I'm exploring the possibility of improving the speed of my 2011 MBP, and the 2 obvious choices seem to be upgraded RAM from 4gb to 8gb, or putting in an SSD drive. My questions are this:

1) would I even notice the upgrade? I don't use it for any intensive stuff, generally just web browsing, emails and creating word documents. Also use it for watching DVDs/listening to music. I quite like the idea of getting into editing photos, but I'm not a photographer, so it would be very much a hobby as opposed to something serious if I did get into it, and it could very well end up being something I never get round to doing. With my current usage in mind, is it even worth upgrading it?


2) what would be the best way of putting in an SSD, assuming I go down this road? I'm on quite a tight budget, so was considering getting quite a small drive (64gb-ish) to run my OS on, and stuff like Safari, mail, word. Then using my existing 320gb internal HD as an external one, and putting the likes of iTunes on the 320gb drive, as well as using it for a back up. Or should I really be looking at getting a bigger capacity SSD? Or could I even get away with a smaller one?

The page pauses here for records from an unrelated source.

(** ** What a step changes *)

Lemma workers_done_spec s : workers_done s = true ↔ Forall (λ w, w = WExited) (lf_workers s).
Proof.
  unfold workers_done. rewrite forallb_forall, Forall_forall. split; intros Hd w Hw.
  - specialize (Hd w (proj1 (list_elem_of_In _ _) Hw)). by destruct w.
  - apply list_elem_of_In in Hw. by rewrite (Hd w Hw).
Qed.

Lemma targets_done_spec s : targets_done s = true ↔ Forall (λ t, t = TExited) (lf_targets s).
Proof.
  unfold targets_done. rewrite forallb_forall, Forall_forall. split; intros Hd t Ht.
  - specialize (Hd t (proj1 (list_elem_of_In _ _) Ht)). by destruct t.
  - apply list_elem_of_In in Ht. by rewrite (Hd t Ht).
Qed.

Lemma exited_lookup {A} (x : A) l i y : Forall (λ z, z = x) l → l !! i = Some y → y = x.
Proof. intros Hl Hi. by eapply Forall_lookup_1 in Hl. Qed.

Lemma q_Wake_same s :
  lf_workers (q_Wake s).2 = lf_workers s ∧ lf_targets (q_Wake s).2 = lf_targets s ∧
  lf_main (q_Wake s).2 = lf_main s ∧ lf_stopper (q_Wake s).2 = lf_stopper s ∧
  lf_stopped (q_Wake s).2 = lf_stopped s ∧ lf_canceled (q_Wake s).2 = lf_canceled s ∧
  lf_hb_canceled (q_Wake s).2 = lf_hb_canceled s ∧ lf_stopping (q_Wake s).2 = lf_stopping s ∧
  lf_store (q_Wake s).2 = lf_store s ∧ lf_buffer (q_Wake s).2 = lf_buffer s.
Proof. unfold q_Wake. by destruct (lf_stopped s) eqn:E; cbn; rewrite ?E. Qed.

(** Instructions leave the goroutines alone. *)
Lemma do_instr_goroutines i todo s s' :
  do_instr i todo s = Some s' → lf_workers s' = lf_workers s ∧ lf_targets s' = lf_targets s.
Proof. destruct i; cbn; repeat case_match; intros [= <-]; done. Qed.

Lemma workers_done_step s s' : life_step s s' → workers_done s = true → workers_done s' = true.
Proof.
  rewrite !workers_done_spec. intros Hstep Hd.
  destruct Hstep; try done; try (by (eapply exited_lookup in Hd; [|eassumption])).
  - by rewrite (proj1 (q_Wake_same s)).
  - by rewrite (proj1 (do_instr_goroutines _ _ _ _ H0)).
Qed.

Lemma targets_done_step s s' : life_step s s' → targets_done s = true → targets_done s' = true.
Proof.
  rewrite !targets_done_spec. intros Hstep Hd.
  destruct Hstep; try done; try (by (eapply exited_lookup in Hd; [|eassumption])).
  - by rewrite (proj1 (proj2 (q_Wake_same s))).
  - by rewrite (proj2 (do_instr_goroutines _ _ _ _ H0)).
Qed.

(** ** Wake-ups *)

Definition wake_ok (s : life) : Prop :=
  (0 < lf_buffer s)%nat ∧ (lf_wake s ≤ lf_buffer s)%nat ∧
  (lf_due s = true → lf_stopped s = false → (0 < lf_wake s)%nat).

Lemma wake_ok_step s s' : life_step s s' → wake_ok s → wake_ok s'.
Proof.
  intros Hstep (Hb & Hle & Hdue).
  destruct Hstep; unfold wake_ok; cbn; try (by auto); try (split_and!; [done|lia|done]).
  - unfold q_Wake. destruct (lf_stopped s) eqn:Hs; cbn [snd lf_buffer lf_wake lf_due lf_stopped]; [by rewrite Hs|].
    destruct (Nat.ltb_spec (lf_wake s) (lf_buffer s)); split_and!; intros; lia.
  - destruct i; cbn in H0; repeat case_match; simplify_eq; cbn; auto; split_and!; done.
Qed.

Lemma wake_ok_started buffer workers targets :
  (0 < buffer)%nat → wake_ok (started buffer workers targets).
Proof. intros Hb. unfold wake_ok, started, q_Wake. cbn. destruct buffer; [lia|]. cbn. lia. Qed.

(** C30: no event is forgotten: as long as the queue is not stopped, an event
    announced by [Wake] after the last drain began has left a token in the
    channel, so some worker's next select can begin a drain that sees it, and
    the channel never holds more than its capacity. A full channel, which makes
    the send a no-op, is no exception. After [Stop] a [Wake] says no and
    changes nothing. *)
Theorem no_wakeup_lost buffer workers targets s :
  (0 < buffer)%nat → reachable buffer workers targets s →
  (lf_wake s ≤ lf_buffer s)%nat ∧
  (lf_due s = true → lf_stopped s = false → (0 < lf_wake s)%nat) ∧
  (∀ i, lf_due s = true → lf_stopped s = false → lf_workers s !! i = Some WSelect →
     ∃ s', life_step s s' ∧ lf_workers s' !! i = Some WDrain ∧ lf_due s' = false) ∧
  (lf_stopped s = true → q_Wake s = (false, s)).
Proof.
  intros Hb Hreach.
  assert (wake_ok s) as (Hb' & Hle & Hdue).
  { eapply (rtc_ind_r wake_ok); [by apply wake_ok_started| |exact Hreach].
    intros. by eapply wake_ok_step. }
  split; [done|]. split; [done|]. split.
  - intros i Hd Hs Hi. exists (begin_drain i (lf_wake s - 1) s).
    specialize (Hdue Hd Hs). split; [|split; [|done]].
    + apply LWorkerWoken; [done|lia].
    + cbn. apply list_lookup_insert_eq. by eapply lookup_lt_Some.
  - intros Hs. unfold q_Wake. by rewrite Hs.
Qed.

(** ** The history of [run] *)

(** What [run] executed so far, and what that established *)
Record established (done : list instr) (s : life) : Prop := {
  es_hb : StopHeartbeat ∈ done → lf_hb_canceled s = true;
  es_joined : JoinHeartbeat ∈ done → targets_done s = true;
  es_stopping : lf_stopping s = true → SetStopping ∈ done;
  es_canceled : CancelWorker ∈ done → lf_canceled s = true;
  es_stop_ch : CloseStopCh ∈ done → lf_stopped s = true;
  es_waited : WaitWorkers ∈ done → workers_done s = true;
  es_store : lf_store s = false → CloseStore ∈ done;
  es_closed : CloseStore ∈ done → lf_store s = false;
  es_go : GoStopQueue ∈ done → lf_stopper s ≠ NotStarted;
  es_stopper : lf_stopper s = Waiting → lf_stopped s = true;
  es_drained : lf_stopper s = Returned true → workers_done s = true;
}.

(** The programs [run] follows, and where it is in them *)
Definition history (done : list instr) (s : life) : Prop :=
  match lf_main s with
  | Serving => done = []
  | Doing todo =>
      (done ++ todo = on_server_error)%list ∨ ((done ++ todo = on_signal)%list ∧ todo ≠ []) ∨
      ∃ d b, done = (on_signal ++ d)%list ∧ (d ++ todo = after_drain b)%list ∧ lf_stopper s = Returned b
  end.

Definition life_ok (s : life) : Prop := ∃ done, established done s ∧ history done s.

(** A step of another goroutine establishes no less. *)
Lemma established_step done s s' :
  established done s → life_step s s' →
  (lf_hb_canceled s = true → lf_hb_canceled s' = true) →
  lf_stopping s' = lf_stopping s → (lf_canceled s = true → lf_canceled s' = true) →
  (lf_stopped s = true → lf_stopped s' = true) → lf_store s' = lf_store s →
  (lf_stopper s ≠ NotStarted → lf_stopper s' ≠ NotStarted) →
  (lf_stopper s' = Waiting → lf_stopped s' = true) →
  (lf_stopper s' = Returned true → lf_stopper s = Returned true ∨ workers_done s' = true) →
  established done s'.
Proof.
  intros [] Hstep Hhb Hst Hc Hsd Hs Hgo Hw Hd. split; try (by auto); rewrite ?Hst, ?Hs; try done.
  - intros ?. eapply targets_done_step; [exact Hstep|auto].
  - intros ?. eapply workers_done_step; [exact Hstep|auto].
  - intros [?|?]%Hd; [|done]. eapply workers_done_step; [exact Hstep|auto].
Qed.

(** An instruction adds what it is there for. *)
Lemma established_instr done i todo s s' :
  established done s → do_instr i todo s = Some s' → established (done ++ [i]) s'.
Proof.
  intros Hest Hdo.
  destruct i; cbn in Hdo; repeat case_match; simplify_eq; destruct Hest; split; cbn;
    rewrite ?elem_of_app, ?list_elem_of_singleton; intros; destruct_or?; try done; auto.
Qed.

Lemma history_join done todo :
  (done ++ JoinStopQueue :: todo = on_signal)%list → done ++ [JoinStopQueue] = on_signal.
Proof.
  intros Hd. assert (on_signal !! length done = Some JoinStopQueue) as Hi.
  { rewrite <-Hd. by apply list_lookup_middle. }
  assert (length done = 5)%nat as Hlen.
  { destruct (length done) as [|[|[|[|[|[|n]]]]]]; done. }
  assert (done = take 5 on_signal) as -> by (by rewrite <-Hd, take_app_length').
  done.
Qed.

I've never played about inside my machine before, but watched some demos on Youtube etc and I'm confident I could do it no problem, am I being realistic? I'm not very 'tech-minded'...


3) What am I looking at price wise for each of these options, bearing in mind that I'm in the UK? I understand Crucial are the people to go to for RAM upgrades, and believe this will come in about 40? The Crucial Real SSD C300 (64gb) I can pick up for about 90, maybe a shade less, but the Kingston SS100S2/96G is available for just over 100, so would the increased capacity be worth it, considering my plan to use my HDD to keep large apps on? Considering I'm after the upgrade for speed, I wouldn't want to get the Kingston just for the extra capacity if I don't need it, and its going to be slower.
Am I overlooking any other good options in this sort of price bracket?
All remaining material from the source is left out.